WHAT YOU SHOULD DO | Extract from the entries below, exactly as given, only the lines from the line containing "(** What [st30p_rx_create]" to the line containing "Definition st30p_rx_frame_size (c", both lines included.

# # #

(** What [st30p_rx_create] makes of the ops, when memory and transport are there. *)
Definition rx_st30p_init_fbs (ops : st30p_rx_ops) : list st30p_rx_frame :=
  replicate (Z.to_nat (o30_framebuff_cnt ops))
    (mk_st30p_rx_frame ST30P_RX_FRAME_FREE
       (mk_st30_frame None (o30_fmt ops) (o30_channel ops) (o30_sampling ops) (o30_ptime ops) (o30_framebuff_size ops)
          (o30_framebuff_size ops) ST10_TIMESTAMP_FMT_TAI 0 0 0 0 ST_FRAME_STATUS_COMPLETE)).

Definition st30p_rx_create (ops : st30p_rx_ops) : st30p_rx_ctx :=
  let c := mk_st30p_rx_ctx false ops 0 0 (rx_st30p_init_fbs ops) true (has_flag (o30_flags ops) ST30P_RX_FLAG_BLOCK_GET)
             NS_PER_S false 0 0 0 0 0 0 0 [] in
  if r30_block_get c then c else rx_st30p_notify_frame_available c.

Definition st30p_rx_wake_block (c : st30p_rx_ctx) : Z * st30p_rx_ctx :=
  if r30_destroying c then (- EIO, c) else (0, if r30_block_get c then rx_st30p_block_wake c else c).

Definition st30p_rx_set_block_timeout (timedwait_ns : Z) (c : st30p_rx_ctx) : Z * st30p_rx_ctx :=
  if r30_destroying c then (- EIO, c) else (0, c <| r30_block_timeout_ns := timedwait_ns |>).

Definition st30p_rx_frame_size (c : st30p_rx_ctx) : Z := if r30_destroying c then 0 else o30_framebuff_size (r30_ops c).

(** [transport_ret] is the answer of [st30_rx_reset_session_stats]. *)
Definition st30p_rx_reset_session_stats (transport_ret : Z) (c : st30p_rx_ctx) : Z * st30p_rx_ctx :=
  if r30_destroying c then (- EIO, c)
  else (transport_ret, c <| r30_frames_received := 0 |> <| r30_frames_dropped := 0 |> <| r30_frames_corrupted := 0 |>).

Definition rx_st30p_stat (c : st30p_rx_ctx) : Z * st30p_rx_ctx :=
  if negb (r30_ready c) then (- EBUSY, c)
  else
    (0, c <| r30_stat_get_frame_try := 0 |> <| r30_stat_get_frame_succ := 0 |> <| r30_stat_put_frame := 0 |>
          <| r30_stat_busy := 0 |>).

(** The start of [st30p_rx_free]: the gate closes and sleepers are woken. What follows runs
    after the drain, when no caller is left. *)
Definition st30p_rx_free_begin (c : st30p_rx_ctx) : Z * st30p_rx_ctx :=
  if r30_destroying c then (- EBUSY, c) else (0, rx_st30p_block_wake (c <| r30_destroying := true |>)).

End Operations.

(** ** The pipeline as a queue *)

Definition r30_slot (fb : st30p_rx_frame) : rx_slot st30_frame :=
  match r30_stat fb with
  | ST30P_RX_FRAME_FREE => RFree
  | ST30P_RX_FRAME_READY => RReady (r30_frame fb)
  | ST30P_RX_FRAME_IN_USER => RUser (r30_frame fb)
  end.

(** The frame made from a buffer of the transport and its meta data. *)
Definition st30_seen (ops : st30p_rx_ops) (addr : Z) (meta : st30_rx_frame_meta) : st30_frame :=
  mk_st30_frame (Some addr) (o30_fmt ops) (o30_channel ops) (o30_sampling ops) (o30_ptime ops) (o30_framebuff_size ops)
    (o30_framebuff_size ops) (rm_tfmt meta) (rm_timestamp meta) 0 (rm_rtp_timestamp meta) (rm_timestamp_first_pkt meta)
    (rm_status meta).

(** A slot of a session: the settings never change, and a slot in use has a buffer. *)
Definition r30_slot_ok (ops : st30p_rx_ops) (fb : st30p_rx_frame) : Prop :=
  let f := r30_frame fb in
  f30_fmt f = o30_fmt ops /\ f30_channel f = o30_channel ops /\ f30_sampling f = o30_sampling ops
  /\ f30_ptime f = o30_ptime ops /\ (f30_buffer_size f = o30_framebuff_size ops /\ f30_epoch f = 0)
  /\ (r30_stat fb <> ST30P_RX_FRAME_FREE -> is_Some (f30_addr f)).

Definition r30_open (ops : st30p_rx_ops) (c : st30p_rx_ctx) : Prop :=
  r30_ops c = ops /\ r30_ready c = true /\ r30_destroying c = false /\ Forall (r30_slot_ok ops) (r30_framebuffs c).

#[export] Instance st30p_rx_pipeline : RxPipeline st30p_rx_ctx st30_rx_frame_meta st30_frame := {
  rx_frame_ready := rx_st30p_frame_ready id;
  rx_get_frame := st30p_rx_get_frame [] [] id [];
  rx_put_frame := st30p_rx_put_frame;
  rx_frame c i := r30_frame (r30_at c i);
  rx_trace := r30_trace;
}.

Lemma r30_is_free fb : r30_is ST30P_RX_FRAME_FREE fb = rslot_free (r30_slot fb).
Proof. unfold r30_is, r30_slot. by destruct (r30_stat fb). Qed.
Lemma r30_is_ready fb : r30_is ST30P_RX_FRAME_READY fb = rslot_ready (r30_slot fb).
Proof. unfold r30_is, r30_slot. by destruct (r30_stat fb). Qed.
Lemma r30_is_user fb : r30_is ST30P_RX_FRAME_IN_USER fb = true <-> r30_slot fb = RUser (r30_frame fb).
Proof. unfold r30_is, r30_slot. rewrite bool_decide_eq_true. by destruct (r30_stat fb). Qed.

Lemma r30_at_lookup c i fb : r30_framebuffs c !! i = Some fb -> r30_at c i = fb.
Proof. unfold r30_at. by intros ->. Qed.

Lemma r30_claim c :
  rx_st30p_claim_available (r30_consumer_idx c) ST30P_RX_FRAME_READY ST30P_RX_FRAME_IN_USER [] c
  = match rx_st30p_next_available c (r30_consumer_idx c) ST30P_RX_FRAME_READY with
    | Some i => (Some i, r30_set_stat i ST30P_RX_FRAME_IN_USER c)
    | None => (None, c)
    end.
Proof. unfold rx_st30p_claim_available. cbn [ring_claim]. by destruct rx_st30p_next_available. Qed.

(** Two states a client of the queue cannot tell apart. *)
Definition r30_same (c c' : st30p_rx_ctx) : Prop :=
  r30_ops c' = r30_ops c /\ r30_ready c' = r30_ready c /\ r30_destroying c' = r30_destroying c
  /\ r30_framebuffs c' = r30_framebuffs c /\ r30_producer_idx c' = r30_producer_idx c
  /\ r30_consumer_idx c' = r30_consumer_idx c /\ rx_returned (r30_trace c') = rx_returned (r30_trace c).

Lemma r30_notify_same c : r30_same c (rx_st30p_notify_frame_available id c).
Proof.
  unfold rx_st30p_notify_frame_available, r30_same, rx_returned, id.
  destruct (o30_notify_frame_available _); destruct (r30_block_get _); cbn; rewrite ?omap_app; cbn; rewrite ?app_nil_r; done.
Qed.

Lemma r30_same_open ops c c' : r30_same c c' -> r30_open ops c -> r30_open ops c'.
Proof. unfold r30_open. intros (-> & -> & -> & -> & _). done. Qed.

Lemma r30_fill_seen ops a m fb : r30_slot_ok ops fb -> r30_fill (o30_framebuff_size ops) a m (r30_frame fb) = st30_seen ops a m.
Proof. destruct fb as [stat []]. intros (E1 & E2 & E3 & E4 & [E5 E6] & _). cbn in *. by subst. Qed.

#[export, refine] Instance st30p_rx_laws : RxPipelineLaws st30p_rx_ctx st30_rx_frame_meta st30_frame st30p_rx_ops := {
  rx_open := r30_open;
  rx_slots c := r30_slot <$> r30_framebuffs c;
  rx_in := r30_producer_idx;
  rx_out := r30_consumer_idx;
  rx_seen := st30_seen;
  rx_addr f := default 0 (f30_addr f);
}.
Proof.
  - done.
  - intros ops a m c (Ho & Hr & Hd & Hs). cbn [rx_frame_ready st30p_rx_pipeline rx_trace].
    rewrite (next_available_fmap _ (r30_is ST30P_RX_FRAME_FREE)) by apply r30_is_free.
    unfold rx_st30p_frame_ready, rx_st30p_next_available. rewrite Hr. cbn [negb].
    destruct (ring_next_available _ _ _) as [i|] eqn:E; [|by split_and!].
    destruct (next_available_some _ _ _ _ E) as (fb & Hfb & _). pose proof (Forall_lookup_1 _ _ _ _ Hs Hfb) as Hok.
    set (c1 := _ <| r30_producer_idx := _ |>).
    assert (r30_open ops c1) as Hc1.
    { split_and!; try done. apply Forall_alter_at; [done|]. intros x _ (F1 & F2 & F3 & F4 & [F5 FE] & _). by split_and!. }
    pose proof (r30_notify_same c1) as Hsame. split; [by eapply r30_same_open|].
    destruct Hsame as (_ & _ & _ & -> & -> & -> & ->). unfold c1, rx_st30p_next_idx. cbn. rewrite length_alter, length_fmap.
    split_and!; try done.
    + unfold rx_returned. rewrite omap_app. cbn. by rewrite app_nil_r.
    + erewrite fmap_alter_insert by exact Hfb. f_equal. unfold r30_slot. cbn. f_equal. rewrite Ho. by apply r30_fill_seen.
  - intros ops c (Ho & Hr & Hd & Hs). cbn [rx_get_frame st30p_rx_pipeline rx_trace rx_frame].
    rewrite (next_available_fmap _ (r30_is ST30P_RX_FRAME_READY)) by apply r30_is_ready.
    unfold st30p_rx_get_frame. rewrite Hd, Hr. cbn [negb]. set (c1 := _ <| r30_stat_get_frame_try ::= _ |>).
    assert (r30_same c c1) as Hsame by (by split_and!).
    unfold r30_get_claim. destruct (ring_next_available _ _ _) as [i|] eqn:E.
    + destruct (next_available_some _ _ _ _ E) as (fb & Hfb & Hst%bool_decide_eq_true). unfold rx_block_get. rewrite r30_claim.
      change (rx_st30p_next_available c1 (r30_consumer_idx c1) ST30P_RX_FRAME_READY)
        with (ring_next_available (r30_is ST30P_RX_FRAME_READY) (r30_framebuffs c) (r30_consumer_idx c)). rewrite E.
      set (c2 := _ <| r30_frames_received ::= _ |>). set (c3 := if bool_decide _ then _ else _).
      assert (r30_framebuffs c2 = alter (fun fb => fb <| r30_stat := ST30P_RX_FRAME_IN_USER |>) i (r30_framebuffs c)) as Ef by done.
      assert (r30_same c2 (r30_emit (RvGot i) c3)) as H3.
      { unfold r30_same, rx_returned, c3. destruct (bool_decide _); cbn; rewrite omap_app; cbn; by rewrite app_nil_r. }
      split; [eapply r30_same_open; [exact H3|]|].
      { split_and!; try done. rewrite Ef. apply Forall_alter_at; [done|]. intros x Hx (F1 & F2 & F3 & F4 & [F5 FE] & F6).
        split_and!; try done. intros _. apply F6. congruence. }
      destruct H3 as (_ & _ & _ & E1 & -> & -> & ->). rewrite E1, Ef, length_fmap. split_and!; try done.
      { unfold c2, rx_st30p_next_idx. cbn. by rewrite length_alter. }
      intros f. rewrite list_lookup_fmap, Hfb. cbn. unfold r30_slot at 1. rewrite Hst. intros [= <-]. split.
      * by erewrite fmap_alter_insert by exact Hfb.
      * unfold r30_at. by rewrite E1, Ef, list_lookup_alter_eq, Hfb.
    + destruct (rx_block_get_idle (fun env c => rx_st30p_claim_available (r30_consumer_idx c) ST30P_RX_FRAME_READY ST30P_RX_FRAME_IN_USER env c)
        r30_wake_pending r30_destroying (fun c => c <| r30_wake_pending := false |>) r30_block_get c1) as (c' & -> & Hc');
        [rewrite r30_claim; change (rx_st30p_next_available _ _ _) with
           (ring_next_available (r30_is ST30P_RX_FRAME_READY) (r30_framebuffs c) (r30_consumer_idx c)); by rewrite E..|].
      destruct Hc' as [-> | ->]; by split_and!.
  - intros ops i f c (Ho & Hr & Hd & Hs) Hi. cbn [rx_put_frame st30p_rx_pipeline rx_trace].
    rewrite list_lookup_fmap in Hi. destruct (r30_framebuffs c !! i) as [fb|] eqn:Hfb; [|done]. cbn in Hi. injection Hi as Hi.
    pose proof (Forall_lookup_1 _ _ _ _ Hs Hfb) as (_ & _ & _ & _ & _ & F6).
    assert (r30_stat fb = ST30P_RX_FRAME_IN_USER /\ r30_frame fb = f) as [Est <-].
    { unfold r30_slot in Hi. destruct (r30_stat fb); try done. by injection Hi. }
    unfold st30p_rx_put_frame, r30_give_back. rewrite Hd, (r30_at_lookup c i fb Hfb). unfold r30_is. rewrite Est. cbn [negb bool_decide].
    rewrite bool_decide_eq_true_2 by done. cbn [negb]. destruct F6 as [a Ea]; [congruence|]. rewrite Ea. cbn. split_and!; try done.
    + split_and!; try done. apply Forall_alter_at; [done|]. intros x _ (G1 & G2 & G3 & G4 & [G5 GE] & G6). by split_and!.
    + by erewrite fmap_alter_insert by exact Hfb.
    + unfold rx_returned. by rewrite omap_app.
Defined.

# # #

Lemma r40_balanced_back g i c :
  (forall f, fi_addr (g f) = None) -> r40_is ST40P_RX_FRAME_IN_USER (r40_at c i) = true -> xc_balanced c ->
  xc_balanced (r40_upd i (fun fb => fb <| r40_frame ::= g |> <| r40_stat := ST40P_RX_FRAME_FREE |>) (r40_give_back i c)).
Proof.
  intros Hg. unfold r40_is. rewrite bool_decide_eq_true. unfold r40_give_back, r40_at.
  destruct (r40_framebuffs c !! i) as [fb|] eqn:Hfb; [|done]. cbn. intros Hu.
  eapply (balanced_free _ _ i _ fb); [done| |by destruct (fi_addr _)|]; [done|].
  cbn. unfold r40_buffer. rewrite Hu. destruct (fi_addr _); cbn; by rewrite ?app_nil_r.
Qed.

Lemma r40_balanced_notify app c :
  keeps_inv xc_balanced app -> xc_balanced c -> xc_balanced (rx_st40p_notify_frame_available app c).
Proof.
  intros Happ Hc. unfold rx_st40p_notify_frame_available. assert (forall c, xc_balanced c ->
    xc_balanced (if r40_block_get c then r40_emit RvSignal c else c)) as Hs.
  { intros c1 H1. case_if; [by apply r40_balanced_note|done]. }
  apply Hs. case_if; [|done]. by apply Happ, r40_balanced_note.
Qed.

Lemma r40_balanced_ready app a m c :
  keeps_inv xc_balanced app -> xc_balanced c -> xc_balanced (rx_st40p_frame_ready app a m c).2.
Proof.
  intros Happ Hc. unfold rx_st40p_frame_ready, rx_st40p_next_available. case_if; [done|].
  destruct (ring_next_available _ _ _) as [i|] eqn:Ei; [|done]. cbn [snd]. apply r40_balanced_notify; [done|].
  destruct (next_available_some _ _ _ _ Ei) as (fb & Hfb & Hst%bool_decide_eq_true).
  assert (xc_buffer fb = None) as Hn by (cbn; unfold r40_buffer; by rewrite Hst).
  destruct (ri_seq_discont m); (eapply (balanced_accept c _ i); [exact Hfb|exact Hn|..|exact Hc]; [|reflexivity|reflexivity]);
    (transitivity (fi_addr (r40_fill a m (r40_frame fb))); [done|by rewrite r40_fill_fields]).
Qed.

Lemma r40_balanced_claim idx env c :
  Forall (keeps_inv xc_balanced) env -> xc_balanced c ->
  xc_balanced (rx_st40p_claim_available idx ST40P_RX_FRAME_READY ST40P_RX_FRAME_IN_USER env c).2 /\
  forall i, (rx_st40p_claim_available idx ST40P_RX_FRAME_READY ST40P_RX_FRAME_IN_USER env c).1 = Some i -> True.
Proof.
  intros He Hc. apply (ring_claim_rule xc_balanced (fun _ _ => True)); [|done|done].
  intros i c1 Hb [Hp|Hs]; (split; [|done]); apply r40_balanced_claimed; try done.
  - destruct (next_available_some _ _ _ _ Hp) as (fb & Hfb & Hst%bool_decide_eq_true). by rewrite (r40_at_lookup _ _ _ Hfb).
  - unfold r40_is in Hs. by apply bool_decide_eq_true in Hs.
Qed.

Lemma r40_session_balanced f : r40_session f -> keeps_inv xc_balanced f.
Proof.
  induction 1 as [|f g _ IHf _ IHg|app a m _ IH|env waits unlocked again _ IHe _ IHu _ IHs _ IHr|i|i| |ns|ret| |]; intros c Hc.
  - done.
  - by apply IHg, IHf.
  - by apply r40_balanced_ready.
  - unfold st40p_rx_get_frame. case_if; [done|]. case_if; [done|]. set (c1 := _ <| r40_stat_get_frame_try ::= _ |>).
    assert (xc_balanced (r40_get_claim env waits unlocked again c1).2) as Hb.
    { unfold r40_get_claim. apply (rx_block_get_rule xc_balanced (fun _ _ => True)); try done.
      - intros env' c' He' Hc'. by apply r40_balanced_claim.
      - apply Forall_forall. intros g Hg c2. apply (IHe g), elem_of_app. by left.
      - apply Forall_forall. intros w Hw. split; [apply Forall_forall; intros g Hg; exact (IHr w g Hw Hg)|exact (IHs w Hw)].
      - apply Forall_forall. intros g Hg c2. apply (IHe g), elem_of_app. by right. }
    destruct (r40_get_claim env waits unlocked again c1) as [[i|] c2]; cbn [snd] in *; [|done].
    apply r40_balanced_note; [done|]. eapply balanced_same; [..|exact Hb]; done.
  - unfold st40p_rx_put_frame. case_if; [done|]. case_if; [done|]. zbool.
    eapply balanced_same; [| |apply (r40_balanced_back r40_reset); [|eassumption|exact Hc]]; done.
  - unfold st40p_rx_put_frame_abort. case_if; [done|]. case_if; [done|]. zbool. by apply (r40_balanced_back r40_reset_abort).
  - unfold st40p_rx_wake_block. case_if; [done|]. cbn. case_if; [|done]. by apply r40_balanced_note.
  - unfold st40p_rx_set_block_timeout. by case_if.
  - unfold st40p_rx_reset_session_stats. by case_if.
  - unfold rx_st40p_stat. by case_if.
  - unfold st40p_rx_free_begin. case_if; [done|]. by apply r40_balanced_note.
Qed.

# # #

ANSWER SECTION |
(** What [st30p_rx_create] makes of the ops, when memory and transport are there. *)
Definition rx_st30p_init_fbs (ops : st30p_rx_ops) : list st30p_rx_frame :=
  replicate (Z.to_nat (o30_framebuff_cnt ops))
    (mk_st30p_rx_frame ST30P_RX_FRAME_FREE
       (mk_st30_frame None (o30_fmt ops) (o30_channel ops) (o30_sampling ops) (o30_ptime ops) (o30_framebuff_size ops)
          (o30_framebuff_size ops) ST10_TIMESTAMP_FMT_TAI 0 0 0 0 ST_FRAME_STATUS_COMPLETE)).

Definition st30p_rx_create (ops : st30p_rx_ops) : st30p_rx_ctx :=
  let c := mk_st30p_rx_ctx false ops 0 0 (rx_st30p_init_fbs ops) true (has_flag (o30_flags ops) ST30P_RX_FLAG_BLOCK_GET)
             NS_PER_S false 0 0 0 0 0 0 0 [] in
  if r30_block_get c then c else rx_st30p_notify_frame_available c.

Definition st30p_rx_wake_block (c : st30p_rx_ctx) : Z * st30p_rx_ctx :=
  if r30_destroying c then (- EIO, c) else (0, if r30_block_get c then rx_st30p_block_wake c else c).

Definition st30p_rx_set_block_timeout (timedwait_ns : Z) (c : st30p_rx_ctx) : Z * st30p_rx_ctx :=
  if r30_destroying c then (- EIO, c) else (0, c <| r30_block_timeout_ns := timedwait_ns |>).

Definition st30p_rx_frame_size (c : st30p_rx_ctx) : Z := if r30_destroying c then 0 else o30_framebuff_size (r30_ops c).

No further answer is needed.